January 9th, 2005


Box o' gifties!

penelopecat and I got a package of gifts from Federica!

Among them is a Cartoon Network comic book from Italy. It features a story of I Superchicche (a.k.a. The Powerpuff Girls -- lit. "The Supersweets"). Their names are Lolly (Blossom), Dolly (Bubbles) and Polly (Buttercup). The back portion has the TV schedules of Cartoon Network and Boomerang in Italy. Some shows have Italian names while others maintain their English ones. There is a little miniposter cutout of Leone il Cane Fifone (a.k.a. Courage the Cowardly Dog -- lit. "Lion the Scaredy-Dog").

Also there's another issue of the comic Monster Allergy (issue 7) with two figurines: One of Elena; one of Bombo. Going through the issue, it seems that Zick not only can see monsters and ghosts, but imaginary friends as well. Elena's imaginary friend, a boy named Charlie Schuster, can thus be seen and interacted with by both her and Zick.

She sent issue 1 of a new Italian comic also published by Disney, called Kylion. Perhaps it should be called "Teenagers in Spandex, in Space!" Well, only up to a point. Then they get their own individual outfits. The basic premise has to do with colony ships from Earth that contain six engineered embryos in slow growth being fed memories by this master brain thing so that by the time they reach a potentially inhabitable planet they'd be fully grown adults. The ship in this story has to activate the crew early in an emergency, so they're only teenagers. And thus they have to carry on with finding an inhabitable planet (which they do by the end of this first issue).

Oh yeah, and she sent us each an Angelina shirt! And a copy of the animated film Allegro ma non Troppo, some music she likes, and a keychain from a big, popular amusement park in Italy called Gardaland, featuring the mascot, a cartoony dragon character called Prezzemolo (the name means "Parsley", believe it or not). Here's a picture of Prezzemolo -- a render from a PC game featuring him. Apparently, though, he was not originally designed cartoony, but was redesigned in the '80s to make him more kid-friendly.

Oh yes, and a little over a month ago, she posted a huge update of her Spiriti trailer, with some fully animated and colored scenes, and voiceovers with English subtitles. In the subtitles of the words that flash on screen at the end, of course "reborn" should be the noun "rebirth". And probably "randomness" should be "chance" for the word "casualità". Same concept. (I had been misreading it as "causalità" until now!) Otherwise the translation is OK; I helped her with the dialog. So check it out if you haven't already seen this updated version!

One Skunk, Two Skunk

No, not a red skunk or a blue skunk, though I suppose youngvanwinkle might argue about that...

I've made MP3s of the time when my latest composition, Skunk in the Parlor, was played for the first time.
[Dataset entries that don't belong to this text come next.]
Definition no_capacity : exn :=
  HTTPException 429
    "no api available due to rate limits or all APIs are switched off. Please try again later.".

(** [get_api_provider(model, request_body)] *)
Definition get_api_provider (model : string)
    (request_body : list (string * json)) : M string :=
  match assoc model MODEL_CONFIG with
  | None =>
      raise (HTTPException 404
               ("model not found in cfg_model.json! model: " +:+ model))
  | Some bindings =>
      all_content <- lift (extract_content request_body) ;;
      token_count <- lift (encode_len all_content) ;;
      selected_api <- select_provider bindings token_count ;;
      match selected_api with
      | Some p => if String.eqb p "" then raise no_capacity else ret p
      | None => raise no_capacity
      end
  end.

(** [{"choices": [{"message": {"role": "assistant", "content": str(e)}}]}] *)
Definition wrapped_error (e : exn) : string :=
  json_dumps
    (JObj [("choices",
            JArr [JObj [("message",
                         JObj [("role", JStr "assistant");
                               ("content", JStr (exn_str e))])]])]).

(** [handle_non_streaming_request].  [response.raise_for_status()] is
    commented out in the source, so a response is returned as it came
    whatever its status; the handler of [httpx.HTTPStatusError] stays.
    Logging is left out: it does not touch the limiter. *)
Definition handle_non_streaming_request (api_provider uri : string)
    (request_body : json) : M Response :=
  match API_PROVIDER !! api_provider with
  | None =>
      ret (mkResponse 500 "application/json"
             (Content (wrapped_error (KeyError api_provider))))
  | Some _ =>
      match upstream_post api_provider uri request_body with
      | PostResponse status text =>
          ret (mkResponse status "application/json" (Content text))
      | PostRaises (HTTPStatusError status text) =>
          now <- datetime_now ;;
          with_limiter (fun rl => increment_error rl api_provider now) ;;
          ret (mkResponse status "application/json"
                 (Content (wrapped_error (HTTPStatusError status text))))
      | PostRaises e =>
          ret (mkResponse 500 "application/json"
                 (Content (wrapped_error e)))
      end
  end.

(** The [try] block of [generate_stream_response] as
    [handle_post_request] calls it ([passthrough=True]): the chunks
    yielded, the value left in [response_status], and the exception that
    ended the block, if any. *)
Definition stream_attempt (api_provider uri : string) (request_body : json)
    (response_status : Z) (w : World)
  : (list string * Z * option exn) * World :=
  match API_PROVIDER !! api_provider with
  | None => (([], response_status, Some (KeyError api_provider)), w)
  | Some _ =>
      match upstream_stream api_provider uri request_body with
      | StreamRaises e => (([], response_status, Some e), w)
      | StreamResponse status chunks failure =>
          (* response_status.set(response.status_code) *)
          if 400 <=? status then
            match failure with
            | Some e => (([], status, Some e), w)   (* aread() raises *)
            | None =>
                let error_content := String.concat "" chunks in
                let error_detail : exn + json :=
                  match json_loads error_content with
                  | inr (JObj fields) => inr (JObj fields)
                  | inr error_body => inr (JObj [("error", error_body)])
                  | inl JSONDecodeError =>
                      match utf8_decode error_content with
                      | inr text => inr (JObj [("error", JStr text)])
                      | inl e => inl e
                      end
                  | inl e => inl e
                  end in
                match error_detail with
                | inl e => (([], status, Some e), w)
                | inr detail =>
                    let now := clock (ticks w) in
                    let rl := snd (increment_error (rate_limiter w)
                                     api_provider now) in
                    (([json_dumps detail], status, None),
                     mkWorld rl (S (ticks w)))
                end
            end
          else ((chunks, status, failure), w)
      end
  end.

(** [generate_stream_response()]: the [try] block, then the handler
    [except Exception as e], which sets the variable to 500 and yields one
    more chunk. *)
Definition generate_stream_response (api_provider uri : string)
    (request_body : json) (response_status : Z) : generator :=
  fun w =>
    match stream_attempt api_provider uri request_body response_status w with
    | ((chunks, status, None), w') => ((chunks, status), w')
    | ((chunks, _, Some e), w') =>
        ((chunks ++ [json_dumps (JObj [("error", JStr (exn_str e))])])%list,
         500, w')
    end.

(** [handle_streaming_request(..., passthrough=True)].  The generator is
    created, not started; [response_status.get()] is evaluated to build
    the [StreamingResponse], when nothing has set the variable yet. *)
Definition handle_streaming_request (api_provider uri : string)
    (request_body : json) : M Response :=
  let response_status := 200 in   (* ContextVar(..., default=200) *)
  let stream :=
    generate_stream_response api_provider uri request_body response_status in
  ret (mkResponse response_status "text/event-stream" (Streaming stream)).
This first recording is the extraordinary Tom Brier sight-reading the music, having never seen nor heard the tune before. Although he does stop a few times to make sure he's got it right, it's amazing how well he plays it from first sight. http://www.california.com/~keeper/skunk1.mp3

A few minutes later, Patrick Aranda, another fabulous pianist, came by and saw the sheet music in my open folder. He asked if he could play it. Brier suggested they do it together, since he had the only other copy of the sheet music in existence at the time. While Brier got the music, Aranda tried out the first strain. That's where this recording starts. Then they "give it a try" and play the whole tune (on two pianos). They get a little carried away with tempo at the end, and of course there are plenty of wrong notes, but again, it's amazing how well they do -- adding fill-ins and octave shifts and everything. http://www.california.com/~keeper/skunk2.mp3

I can only imagine what it might sound like once these two, or some other pair, play this as a duet after getting the tune down pat!